- Opening Delimiter -

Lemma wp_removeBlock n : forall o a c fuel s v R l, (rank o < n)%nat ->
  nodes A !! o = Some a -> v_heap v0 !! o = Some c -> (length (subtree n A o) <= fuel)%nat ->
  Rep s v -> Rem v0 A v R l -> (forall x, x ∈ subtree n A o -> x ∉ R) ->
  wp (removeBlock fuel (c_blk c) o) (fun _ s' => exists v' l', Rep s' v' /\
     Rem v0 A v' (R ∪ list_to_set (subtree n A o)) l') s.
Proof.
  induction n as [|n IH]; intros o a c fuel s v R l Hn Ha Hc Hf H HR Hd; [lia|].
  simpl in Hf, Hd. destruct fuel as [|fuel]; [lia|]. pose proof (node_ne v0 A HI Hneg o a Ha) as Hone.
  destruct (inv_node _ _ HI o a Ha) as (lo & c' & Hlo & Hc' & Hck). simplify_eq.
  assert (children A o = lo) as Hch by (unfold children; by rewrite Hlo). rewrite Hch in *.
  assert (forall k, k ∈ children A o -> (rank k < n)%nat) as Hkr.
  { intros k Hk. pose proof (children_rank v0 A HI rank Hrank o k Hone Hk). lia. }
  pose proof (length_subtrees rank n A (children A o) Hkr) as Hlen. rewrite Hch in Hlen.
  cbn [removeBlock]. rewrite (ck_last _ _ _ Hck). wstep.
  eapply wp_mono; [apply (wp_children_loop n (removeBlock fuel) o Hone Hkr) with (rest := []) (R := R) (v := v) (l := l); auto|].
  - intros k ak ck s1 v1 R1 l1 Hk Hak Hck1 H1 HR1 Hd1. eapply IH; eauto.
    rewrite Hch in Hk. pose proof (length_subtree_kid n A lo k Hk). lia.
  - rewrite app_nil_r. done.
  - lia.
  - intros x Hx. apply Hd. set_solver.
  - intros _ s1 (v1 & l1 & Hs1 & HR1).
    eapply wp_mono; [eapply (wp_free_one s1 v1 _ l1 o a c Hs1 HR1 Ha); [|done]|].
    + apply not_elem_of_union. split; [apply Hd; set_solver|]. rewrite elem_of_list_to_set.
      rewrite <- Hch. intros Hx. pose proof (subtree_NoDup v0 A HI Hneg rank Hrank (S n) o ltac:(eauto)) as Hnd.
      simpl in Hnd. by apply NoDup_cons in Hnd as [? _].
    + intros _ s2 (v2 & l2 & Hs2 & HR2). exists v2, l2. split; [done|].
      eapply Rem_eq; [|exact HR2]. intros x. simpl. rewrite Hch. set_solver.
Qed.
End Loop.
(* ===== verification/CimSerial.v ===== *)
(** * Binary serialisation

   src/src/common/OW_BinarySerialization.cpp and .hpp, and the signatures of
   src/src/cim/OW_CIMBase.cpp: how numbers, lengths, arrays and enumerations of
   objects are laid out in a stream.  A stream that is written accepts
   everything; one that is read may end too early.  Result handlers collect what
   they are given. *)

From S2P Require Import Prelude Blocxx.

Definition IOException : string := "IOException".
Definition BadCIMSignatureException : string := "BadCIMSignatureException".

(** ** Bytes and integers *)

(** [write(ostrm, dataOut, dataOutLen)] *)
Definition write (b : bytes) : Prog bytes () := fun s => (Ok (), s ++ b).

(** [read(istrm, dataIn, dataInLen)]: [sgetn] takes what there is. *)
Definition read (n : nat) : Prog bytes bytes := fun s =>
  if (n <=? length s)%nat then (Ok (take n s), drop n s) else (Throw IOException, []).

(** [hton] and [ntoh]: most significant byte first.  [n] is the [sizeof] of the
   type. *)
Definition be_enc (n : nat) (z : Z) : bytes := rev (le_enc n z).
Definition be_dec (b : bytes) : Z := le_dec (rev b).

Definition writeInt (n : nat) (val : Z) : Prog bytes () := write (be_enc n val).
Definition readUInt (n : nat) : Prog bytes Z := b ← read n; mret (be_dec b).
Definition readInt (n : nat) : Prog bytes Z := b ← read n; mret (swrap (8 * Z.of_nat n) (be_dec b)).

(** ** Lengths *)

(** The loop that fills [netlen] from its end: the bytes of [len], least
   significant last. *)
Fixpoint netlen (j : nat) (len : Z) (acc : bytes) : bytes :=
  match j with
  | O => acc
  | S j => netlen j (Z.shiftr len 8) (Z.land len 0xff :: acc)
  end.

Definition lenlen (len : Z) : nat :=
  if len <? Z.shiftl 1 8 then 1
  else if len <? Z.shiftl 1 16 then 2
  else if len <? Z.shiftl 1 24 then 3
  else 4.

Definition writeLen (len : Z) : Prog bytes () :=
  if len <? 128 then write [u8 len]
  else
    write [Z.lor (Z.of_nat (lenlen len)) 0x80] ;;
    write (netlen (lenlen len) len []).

- Closing Delimiter -

_REQUIRED ACTION_.
Locate all lines in the listing above with the word "pose". Copy them.

_RESPONSE AREA_.
  simpl in Hf, Hd. destruct fuel as [|fuel]; [lia|]. pose proof (node_ne v0 A HI Hneg o a Ha) as Hone.
  { intros k Hk. pose proof (children_rank v0 A HI rank Hrank o k Hone Hk). lia. }
  pose proof (length_subtrees rank n A (children A o) Hkr) as Hlen. rewrite Hch in Hlen.
    rewrite Hch in Hk. pose proof (length_subtree_kid n A lo k Hk). lia.
      rewrite <- Hch. intros Hx. pose proof (subtree_NoDup v0 A HI Hneg rank Hrank (S n) o ltac:(eauto)) as Hnd.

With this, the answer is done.